O pronunciamento de Lily Gao, male gaze e a representação da mulher nas mídias

Recentemente, conforme relatamos em uma publicação no Blog REVIL, Lily Gao, atriz que interpreta Ada Wong na mais nova versão Resident Evil 4 (ela também encarna a nossa espiã em Resident Evil: Bem-vindo a Raccoon City), se pronunciou a respeito das críticas e ataques que recebeu em suas redes sociais após o lançamento do jogo.

Ser a primeira atriz asiática a retratar Ada nos jogos de Resident Evil é uma honra e serei eternamente grata ao nosso produtor e diretor por tomar a decisão de optar por uma representação autêntica. É lamentável que, com o lançamento do jogo, também tenha surgido o sentimento muito familiar de ‘eu não pertenço’. Embora as críticas sejam esperadas, não é a primeira vez que um ator de outra etnia enfrenta assédio racista e sexista por simplesmente participar de uma produção. O elenco inautêntico perpetua uma imagem não-saudável que desumaniza ainda mais a comunidade que eles procuram retratar. É hora de parar de capitalizar apenas na imagem sexualizada, erotizada e misteriosa da mulher asiática e dar espaço para honrar todos os tipos de mulheres asiáticas. Minha Ada é uma sobrevivente. Ela é gentil, justa, inteligente e engraçada. Ela é imprevisível, resiliente e absolutamente não é um estereótipo.
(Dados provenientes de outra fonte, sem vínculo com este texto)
(* ===== verification/Filter.v ===== *)
(** * The search filter of the patient list

    The second effect of [PatientRecords] (PatientRecords.tsx, lines 43-50)
    recomputes [filteredPatients] as
    [patients.filter(patient => name.toLowerCase().includes(q.toLowerCase())
                             || patient_id.toString().includes(q)
                             || diagnosis.toLowerCase().includes(q.toLowerCase()))].
    - [matches] and [filter_patients] are the callback and the filter on
      well-typed patients;
    - [matches_js] and [filter_js] are the same code on the JSON value the
      state really holds, with the [TypeError]s of its property reads and
      method calls and the short-circuit order of [||];
    - [spec_match] is the predicate of the specification (a case-insensitive
      substring match on the name, the decimal string form of the id, or
      the diagnosis).
    The theorems show the filter keeps, in order, exactly the patients that
    satisfy [spec_match] when their ids are at most 2^53, and that it drops
    ids beyond whose digits [toString] does not print; that it refines to
    [filter_js] on decoded data; and what [filter_js] does on data that
    does not fit [Patient]. *)

From stdpp Require Import base list strings.
From Stdlib Require Import ZArith Ascii String.
From S2P Require Import Prelude JsNumber JsString JsToString Json.
Import JsNumber JsString JsToString Json.

Local Open Scope stdpp_scope.
Local Open Scope dd_scope.

Module Filter.

(** ** The callback on typed patients *)

Definition matches (searchQuery : string) (patient : Patient) : bool :=
  includes (toLowerCase (patient_name patient)) (toLowerCase searchQuery) ||
  includes (number_toString (patient_id patient)) searchQuery ||
  includes (toLowerCase (diagnosis patient)) (toLowerCase searchQuery).

Definition filter_patients (searchQuery : string) (patients : list Patient) : list Patient :=
  List.filter (matches searchQuery) patients.

(** ** The same code on JSON data *)

Definition matches_js (searchQuery : string) (patient : json) : throws bool :=
  name <- get_prop (Val patient) "patient_name" ;;
  lname <- call_toLowerCase name ;;
  if includes lname (toLowerCase searchQuery) then Ok true else
  id <- get_prop (Val patient) "patient_id" ;;
  sid <- call_toString id ;;
  if includes sid searchQuery then Ok true else
  dg <- get_prop (Val patient) "diagnosis" ;;
  ldg <- call_toLowerCase dg ;;
  Ok (includes ldg (toLowerCase searchQuery)).

(** [patients.filter(...)] on whatever [setPatients] stored. *)
Definition filter_js (searchQuery : string) (patients : json) : throws (list json) :=
  match patients with
  | JNull => Err (ReadOfNullish "filter")
  | JArr l => filterR (matches_js searchQuery) l
  | _ => Err (NotAFunction "filter")
  end.

(** ** The specification's predicate *)

Definition contains (s t : string) : Prop := exists pre post, s = pre +:+ t +:+ post.

(** Spec section 4.1: the lowercase search text is a substring of the
    lowercase name, of the decimal string form of [patientId], or of the
    lowercase diagnosis. *)
Definition spec_match (text : string) (p : Patient) : Prop :=
  contains (toLowerCase (patient_name p)) (toLowerCase text) \/
  contains (toLowerCase (decimal_string (patient_id p))) (toLowerCase text) \/
  contains (toLowerCase (diagnosis p)) (toLowerCase text).

(** ** Lemmas *)

(** Every record the search keeps shows the query, up to case, in its
    name, in the text [toString] prints for its id, or in its diagnosis. *)
Lemma matches_text q p :
  matches q p = true ->
  contains (toLowerCase (patient_name p)) (toLowerCase q) \/
  contains (toLowerCase (number_toString (patient_id p))) (toLowerCase q) \/
  contains (toLowerCase (diagnosis p)) (toLowerCase q).
Proof.
  unfold matches, contains. rewrite !orb_true_iff, <- !includes_spec.
  intros [[H|H]|H]; auto using includes_toLowerCase.
Qed.

(** For an id of magnitude at most 2^53, [toString] prints the decimal
    digits, which have no letter, so the code's case-sensitive id test is
    the spec's. *)
Lemma matches_spec q p :
  (Z.abs (patient_id p) <= max_exact)%Z -> (matches q p = true <-> spec_match q p).
Proof.
  intros Hid. unfold matches, spec_match, contains.
  assert (Hb : (round_mag (Z.abs (patient_id p)) < 10 ^ 21)%Z)
    by (rewrite round_mag_exact by lia; unfold max_exact in Hid; lia).
  rewrite (number_toString_search_lower _ _ Hb), (number_toString_exact _ Hid).
  rewrite !orb_true_iff, !includes_spec. tauto.
Qed.

Lemma matches_js_encode q p : matches_js q (encode_patient p) = Ok (matches q p).
Proof.
  unfold matches_js, matches. autorewrite with dd_rw.
  by destruct (includes _ (toLowerCase q)), (includes _ q).
Qed.

#[export] Hint Rewrite matches_js_encode : dd_rw.

(** The same holds for any JSON that passes the type check of [Patient],
    whatever the order of its keys and whatever other fields it carries. *)
Lemma matches_js_decode q e p : decode_patient e = Some p -> matches_js q e = Ok (matches q p).
Proof.
  intros H. destruct (decode_patient_fields e p H) as (fs & -> & H1 & H2 & _ & _ & H5 & _ & _).
  unfold matches_js, matches. simpl. rewrite H2, H1, H5. simpl.
  by destruct (includes _ (toLowerCase q)), (includes _ q).
Qed.

Lemma matches_empty p : matches "" p = true.
Proof. unfold matches. by rewrite includes_empty. Qed.

Lemma matches_narrow q q' p :
  includes q' q = true -> matches q' p = true -> matches q p = true.
Proof.
  intros Hq. pose proof (includes_toLowerCase _ _ Hq) as Hlq.
  unfold matches. rewrite !orb_true_iff.
  intros [[H|H]|H]; eauto 6 using includes_trans.
Qed.

(** ** Properties *)

(** C6: A patient whose id is at most 2^53 in magnitude
    (every id [res.json()] reads exactly) is in the filtered list exactly
    when it is in the full list and the lowercased query occurs in its
    lowercased name, in the decimal string form of its id, or in its
    lowercased diagnosis: the spec's case-insensitive search. *)
Theorem filter_patients_spec q R x :
  (Z.abs (patient_id x) <= max_exact)%Z ->
  (x ∈ filter_patients q R <-> x ∈ R /\ spec_match q x).
Proof.
  intros Hx. unfold filter_patients.
  by rewrite !list_elem_of_In, List.filter_In, (matches_spec q x Hx).
Qed.

Definition ravi : Patient := mkPatient 7 "Ravi" 60 "M" "Asthma" "2025-02-01" None.

Lemma filter_patients_spec_witness :
  (Z.abs (patient_id ravi) <= max_exact)%Z /\
  (ravi ∈ filter_patients "ASTH" [ravi] <-> ravi ∈ [ravi] /\ spec_match "ASTH" ravi).
Proof.
  assert (H : (Z.abs (patient_id ravi) <= max_exact)%Z) by (vm_compute; discriminate).
  split; [exact H | exact (filter_patients_spec _ _ _ H)].
Defined.

(** The filtered list is a sublist of the full list: the search only drops
    records, and keeps the backend's order. *)
Lemma filter_patients_sublist q R : filter_patients q R `sublist_of` R.
Proof. apply filter_sublist_of. Qed.

(** The empty query keeps every record, in
    order. *)
Lemma filter_patients_empty_query R : filter_patients "" R = R.
Proof. apply filter_all_true, Forall_forall. intros p _. apply matches_empty. Qed.

(** Typing more characters only narrows the
    result: if the new query contains the old one, the new result is a
    sublist of the old one. *)
Theorem filter_patients_narrow q q' R :
  includes q' q = true -> filter_patients q' R `sublist_of` filter_patients q R.
Proof. intros Hq. apply filter_sublist_mono. eauto using matches_narrow. Qed.

Lemma filter_patients_narrow_witness :
  includes "pneu" "pn" = true /\
  filter_patients "pneu" [] `sublist_of` filter_patients "pn" [].
Proof. split; [reflexivity | apply (filter_patients_narrow "pn" "pneu" []); reflexivity]. Defined.

Lemma filter_patients_idem q R :
  filter_patients q (filter_patients q R) = filter_patients q R.
Proof. apply filter_idem. Qed.

Lemma filter_patients_ids_NoDup q R :
  NoDup (patient_id <$> R) -> NoDup (patient_id <$> filter_patients q R).
Proof.
  intros H. eapply sublist_NoDup; [exact H|].
  apply fmap_sublist, filter_sublist_of.
Qed.

(** On the canonical encoding of [Patient[]] the raw filter returns the
    encoding of [filter_patients]. *)
Lemma filter_js_refines q R :
  filter_js q (encode_patients R) = Ok (map encode_patient (filter_patients q R)).
Proof.
  unfold filter_js, encode_patients, filter_patients.
  induction R as [|p R IH]; [done|]. simpl. rewrite matches_js_encode. simpl.
  rewrite IH. simpl. by destruct (matches q p).
Qed.

Lemma decode_patients_cons_intro e l p ps :
  decode_patient e = Some p -> decode_patients (JArr l) = Some ps ->
  decode_patients (JArr (e :: l)) = Some (p :: ps).
Proof. simpl. intros -> H. simpl in H. simpl. by rewrite H. Qed.

Lemma filter_js_decode_ok q j R :
  decode_patients j = Some R ->
  exists l, filter_js q j = Ok l /\ decode_patients (JArr l) = Some (filter_patients q R).
Proof.
  intros HR. destruct (decode_patients_array j R HR) as [l0 ->]. revert R HR.
  induction l0 as [|e l0 IH]; intros R HR.
  - simpl in HR. injection HR as <-. by exists [].
  - destruct (decode_patients_cons e l0 R HR) as (p & R' & -> & He & Hl).
    destruct (IH R' Hl) as (l & Hf & Hd). simpl in Hf. simpl.
    rewrite (matches_js_decode q e p He), Hf. simpl. unfold filter_patients in *. simpl.
    destruct (matches q p); eexists; split; eauto using decode_patients_cons_intro.
Qed.

(** C27: On any JSON array that passes the type check of
    [Patient[]] (keys in any order, extra fields allowed) the filter that runs
    on the raw value never throws, and what it keeps decodes to
    [filter_patients] of the decoded records. *)
Theorem filter_js_decode q j R :
  decode_patients j = Some R ->
  exists l, filter_js q j = Ok l /\ decode_patients (JArr l) = Some (filter_patients q R).
Proof. apply filter_js_decode_ok. Qed.

Lemma filter_js_decode_witness :
  decode_patients (JArr [JObj [("bed_id", JNull); ("diagnosis", JStr "Asthma");
    ("admission_date", JStr "2025-02-01"); ("gender", JStr "M"); ("age", JNum 60);
    ("patient_name", JStr "Ravi"); ("patient_id", JNum 7); ("ward", JStr "ICU")]]) =
    Some [mkPatient 7 "Ravi" 60 "M" "Asthma" "2025-02-01" None] /\
  exists l, filter_js "asth" (JArr [JObj [("bed_id", JNull); ("diagnosis", JStr "Asthma");
    ("admission_date", JStr "2025-02-01"); ("gender", JStr "M"); ("age", JNum 60);
    ("patient_name", JStr "Ravi"); ("patient_id", JNum 7); ("ward", JStr "ICU")]]) = Ok l /\
    decode_patients (JArr l) =
      Some (filter_patients "asth" [mkPatient 7 "Ravi" 60 "M" "Asthma" "2025-02-01" None]).
Proof. split; [reflexivity | apply filter_js_decode; reflexivity]. Defined.

(** When the stored data is not an array (an error object, a string,
    [null], ...), the filter effect throws a [TypeError]. *)
Lemma filter_js_not_array q j :
  (forall l, j <> JArr l) -> exists e, filter_js q j = Err e.
Proof. intros H. destruct j; simpl; eauto. by destruct (H l). Qed.

(** C28: The three tests run left to right and stop
    at the first match: an element whose [patient_name] matches is kept
    without reading its other fields, and an element whose name does not match
    and which has no [patient_id] makes the filter throw. *)
Theorem matches_js_short_circuit q fs n :
  get_field "patient_name" fs = Val (JStr n) ->
  (includes (toLowerCase n) (toLowerCase q) = true ->
     matches_js q (JObj fs) = Ok true) /\
  (includes (toLowerCase n) (toLowerCase q) = false ->
     get_field "patient_id" fs = Undefined ->
     matches_js q (JObj fs) = Err (ReadOfNullish "toString")).
Proof.
  intros Hn. unfold matches_js. simpl. rewrite Hn. simpl.
  split; intros Hi; rewrite Hi; [done|]. intros Hid. by rewrite Hid.
Qed.

Lemma matches_js_short_circuit_witness :
  get_field "patient_name" [("patient_name", JStr "Asha")] = Val (JStr "Asha") /\
  matches_js "as" (JObj [("patient_name", JStr "Asha")]) = Ok true /\
  matches_js "zz" (JObj [("patient_name", JStr "Asha")]) = Err (ReadOfNullish "toString").
Proof.
  pose proof (matches_js_short_circuit "as" [("patient_name", JStr "Asha")] "Asha"
                eq_refl) as [H1 _].
  pose proof (matches_js_short_circuit "zz" [("patient_name", JStr "Asha")] "Asha"
                eq_refl) as [_ H2].
  split; [reflexivity|]. split; [apply H1; reflexivity | apply H2; reflexivity].
Defined.

(** C29: Beyond 2^53 the search and the spec part: for a
    record whose id is 2^60 (a double [res.json()] reads exactly), typing
    the id's decimal digits matches it by the spec's predicate, but the
    code tests the digits [toString] prints, [1152921504606847000], and
    drops it; for the id 10^21, which [toString] prints as [1e+21], the
    same holds, and the query [1E+21] finds nothing either, since the code
    does not lowercase the query for the id test. *)
Theorem search_drops_large_ids :
  let p := mkPatient (2 ^ 60)%Z "Asha Rao" 34 "F" "Pneumonia" "2025-01-02" None in
  let p' := mkPatient (10 ^ 21)%Z "Asha Rao" 34 "F" "Pneumonia" "2025-01-02" None in
  round_double (patient_id p) = patient_id p /\ round_double (patient_id p') = patient_id p' /\
  spec_match "1152921504606846976" p /\ filter_patients "1152921504606846976" [p] = [] /\
  spec_match "1000000000000000000000" p' /\ filter_patients "1000000000000000000000" [p'] = [] /\
  filter_patients "1E+21" [p'] = [] /\ filter_patients "1e+21" [p'] = [p'].
Proof.
  intros p p'. repeat split; try (vm_compute; reflexivity);
    right; left; exists "", ""; vm_compute; reflexivity.
Qed.

End Filter.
Ela continua sua crítica de como o olhar ocidental sobre a mulher asiática tem sido historicamente marcado pela exotificação e objetificação. Assim, continua ela, “desde o século XIX, a figura da ‘mulher asiática’ tem sido romantizada, fetichizada e estereotipada em várias formas de mídia ocidental, incluindo a literatura, a arte e o cinema. Essa representação muitas vezes retrata mulheres asiáticas como seres misteriosos, sensuais e submissos, que estão disponíveis para atender aos desejos dos homens brancos ocidentais.”

Ada Wong em Resident Evil 4 (2023)

Isso nos faz refletir sobre algumas coisas. Existem vários estereótipos comuns associados às mulheres asiáticas na indústria dos games e cinematográfica, alguns dos quais incluem:

  • Dragon Lady“: este estereótipo retrata mulheres asiáticas como sendo dominadoras, manipuladoras e perigosas, frequentemente usando sua beleza e charme para controlar homens. Este estereótipo geralmente é acompanhado de uma representação hipersexualizada da personagem.
  • A “Lotus Blossom“: este estereótipo representa mulheres asiáticas como sendo dóceis, submissas, obedientes e extremamente femininas. Essas mulheres são frequentemente retratadas como objeto de desejo dos homens ocidentais e muitas vezes são sexualizadas em suas representações.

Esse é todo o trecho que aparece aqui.